PROBLEM STATEMENT: Scan the entries below for the string "None" and copy every line where it turns up.

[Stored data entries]
+-------+

(* ===== verification/Queue.v ===== *)
(** * The over-quota FIFO (kernel/queue.h)

    The scheduler keeps the processes that exceeded their CPU quota in a ring
    buffer of [NPROC] process pointers.  The model keeps the four fields of the
    struct; a process pointer is an index into [proc[]], [None] is [NULL].
    The ring is shown to implement a first-in first-out list. *)

From S2P Require Import Prelude.
Ltac Zify.zify_post_hook ::= Z.to_euclidean_division_equations.

(** kernel/param.h *)
Definition NPROC : Z := 64.

Definition procptr : Type := option nat.

Module Queue.

Record t : Type := mk {
  procs : list procptr;
  front : Z;
  rear : Z;
  size : Z
}.

(** [initializeQueue] resets the indices and leaves the array alone. *)
Definition initializeQueue (q : t) : t := mk (procs q) 0 0 0.

Definition isEmpty (q : t) : bool := size q =? 0.

Definition isFull (q : t) : bool := size q =? NPROC.

Definition enqueue (q : t) (p : procptr) : Z * t :=
  if isFull q then (0, q)
  else (1, mk (<[Z.to_nat (rear q) := p]> (procs q))
              (front q) (Z.rem (rear q + 1) NPROC) (size q + 1)).

Definition pop (q : t) : procptr * t :=
  if isEmpty q then (None, q)
  else (procs q !!! Z.to_nat (front q),
        mk (procs q) (Z.rem (front q + 1) NPROC) (rear q) (size q - 1)).

(** ** Representation *)

Record wf (q : t) : Prop := {
  wf_length : length (procs q) = Z.to_nat NPROC;
  wf_front : 0 <= front q < NPROC;
  wf_size : 0 <= size q <= NPROC;
  wf_rear : rear q = (front q + size q) mod NPROC
}.

Definition slot (f : Z) (i : nat) : nat := Z.to_nat ((f + Z.of_nat i) mod NPROC).

(** The queue's contents, oldest first. *)
Definition contents (q : t) : list procptr :=
  (fun i => procs q !!! slot (front q) i) <$> seq 0 (Z.to_nat (size q)).

Lemma contents_length q : length (contents q) = Z.to_nat (size q).
Proof. unfold contents. by rewrite length_fmap, length_seq. Qed.

Lemma wf_initialize q : length (procs q) = Z.to_nat NPROC -> wf (initializeQueue q).
Proof. intros. split; simpl; unfold NPROC in *; lia. Qed.

Lemma slot_inj f i j :
  Z.of_nat i < NPROC -> Z.of_nat j < NPROC -> slot f i = slot f j -> i = j.
Proof. intros Hi Hj. unfold slot, NPROC in *. lia. Qed.

Lemma wf_enqueue q p : wf q -> wf (enqueue q p).2.
Proof.
  intros [Hl Hf Hs Hr]. unfold enqueue, isFull.
  destruct (Z.eqb_spec (size q) NPROC); [by split|]. split; simpl.
  - by rewrite length_insert.
  - done.
  - lia.
  - rewrite Hr. unfold NPROC in *. lia.
Qed.

Lemma wf_pop q : wf q -> wf (pop q).2.
Proof.
  intros [Hl Hf Hs Hr]. unfold pop, isEmpty.
  destruct (Z.eqb_spec (size q) 0); [by split|]. split; simpl.
  - done.
  - unfold NPROC in *. lia.
  - lia.
  - rewrite Hr. unfold NPROC in *. lia.
Qed.

Lemma rear_slot q : wf q -> Z.to_nat (rear q) = slot (front q) (Z.to_nat (size q)).
Proof. intros [_ _ Hs Hr]. unfold slot. rewrite Hr. f_equal. f_equal. lia. Qed.

Lemma contents_enqueue q p :
  wf q -> size q <> NPROC -> contents (enqueue q p).2 = contents q ++ [p].
Proof.
  intros Hwf Hs. pose proof (wf_size _ Hwf). unfold enqueue, isFull.
  destruct (Z.eqb_spec (size q) NPROC); [done|]. unfold contents. simpl.
  replace (Z.to_nat (size q + 1)) with (Z.to_nat (size q) + 1)%nat by lia.
  rewrite seq_app, fmap_app. simpl. f_equal.
  - apply list_fmap_ext. intros i k [-> Hk]%lookup_seq. simpl.
    rewrite list_lookup_total_insert_ne; [done|].
    rewrite rear_slot by done. intros E%slot_inj; lia.
  - f_equal. rewrite rear_slot by done.
    apply list_lookup_total_insert_eq. rewrite (wf_length _ Hwf).
    unfold slot, NPROC. lia.
Qed.

Lemma contents_pop q :
  wf q -> size q <> 0 -> contents q = (pop q).1 :: contents (pop q).2.
Proof.
  intros Hwf Hs. pose proof (wf_size _ Hwf). pose proof (wf_front _ Hwf).
  unfold pop, isEmpty. destruct (Z.eqb_spec (size q) 0); [done|].
  unfold contents. simpl.
  replace (Z.to_nat (size q)) with (S (Z.to_nat (size q - 1))) by lia. simpl. f_equal.
  - unfold slot. rewrite Z.add_0_r, Z.mod_small by done. done.
  - rewrite <- fmap_S_seq, <- list_fmap_compose. apply list_fmap_ext.
    intros i k _. unfold compose, slot. simpl. f_equal. f_equal. unfold NPROC. lia.
Qed.

(** ** Refinement of a FIFO list of bounded length *)

Inductive op : Type := Enqueue (p : procptr) | Pop.
Inductive reply : Type := REnqueue (r : Z) | RPop (p : procptr).

Definition run_ring (q : t) (o : op) : reply * t :=
  match o with
  | Enqueue p => let '(r, q') := enqueue q p in (REnqueue r, q')
  | Pop => let '(r, q') := pop q in (RPop r, q')
  end.

Definition run_fifo (l : list procptr) (o : op) : reply * list procptr :=
  match o with
  | Enqueue p =>
      if decide (Z.of_nat (length l) < NPROC) then (REnqueue 1, l ++ [p])
      else (REnqueue 0, l)
  | Pop =>
      match l with [] => (RPop None, []) | p :: l' => (RPop p, l') end
  end.

Fixpoint trace {S} (step : S -> op -> reply * S) (s : S) (os : list op)
    : list reply * S :=
  match os with
  | [] => ([], s)
  | o :: os' =>
      let '(r, s') := step s o in
      let '(rs, s'') := trace step s' os' in (r :: rs, s'')
  end.

Lemma run_ring_refines q o :
  wf q ->
  wf (run_ring q o).2 /\
  run_fifo (contents q) o = ((run_ring q o).1, contents (run_ring q o).2).
Proof.
  intros Hwf. pose proof (wf_size _ Hwf) as Hs. destruct o as [p|]; simpl.
  - pose proof (wf_enqueue q p Hwf). pose proof (contents_enqueue q p Hwf).
    rewrite contents_length. unfold enqueue, isFull in *.
    destruct (Z.eqb_spec (size q) NPROC); simpl in *.
    + split; [done|]. rewrite decide_False by lia. done.
    + split; [done|]. rewrite decide_True by lia. by rewrite H0.
  - pose proof (wf_pop q Hwf). pose proof (contents_pop q Hwf).
    destruct (decide (size q = 0)) as [Hz|Hz].
    + unfold pop, isEmpty in *. destruct (Z.eqb_spec (size q) 0); [|done]. simpl in *.
      split; [done|]. destruct (contents q) eqn:E; [done|].
      pose proof (contents_length q) as HL. rewrite E, Hz in HL. done.
    + rewrite H0 by done. destruct (pop q). done.
Qed.

(** C34: from any well-formed state, every sequence of [enqueue] and [pop] calls
    on the ring buffer gives the replies of a first-in first-out list that
    accepts at most [NPROC] elements, and ends with the same contents. *)
Theorem ring_implements_fifo os q :
  wf q ->
  (trace run_ring q os).1 = (trace run_fifo (contents q) os).1 /\
  contents (trace run_ring q os).2 = (trace run_fifo (contents q) os).2.
Proof.
  revert q. induction os as [|o os IH]; intros q Hwf; simpl; [done|].
  destruct (run_ring_refines q o Hwf) as [Hwf' E].
  destruct (run_ring q o) as [r q'] eqn:Eq. simpl in *. rewrite E.
  destruct (IH q' Hwf') as [E1 E2].
  destruct (trace run_ring q' os), (trace run_fifo (contents q') os).
  simpl in *. subst. done.
Qed.

Definition sample_queue : t := mk (replicate 64 None) 62 0 2.

Lemma ring_implements_fifo_witness :
  (trace run_ring sample_queue [Enqueue (Some 7%nat); Pop; Pop; Pop; Pop]).1 =
  [REnqueue 1; RPop None; RPop None; RPop (Some 7%nat); RPop None].
Proof.
  rewrite (proj1 (ring_implements_fifo _ sample_queue
             ltac:(split; vm_compute; try split; try discriminate; reflexivity))).
  reflexivity.
Defined.

End Queue.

+-------+

ANSWER AREA:
    struct; a process pointer is an index into [proc[]], [None] is [NULL].
  if isEmpty q then (None, q)
      match l with [] => (RPop None, []) | p :: l' => (RPop p, l') end
Definition sample_queue : t := mk (replicate 64 None) 62 0 2.
  [REnqueue 1; RPop None; RPop None; RPop (Some 7%nat); RPop None].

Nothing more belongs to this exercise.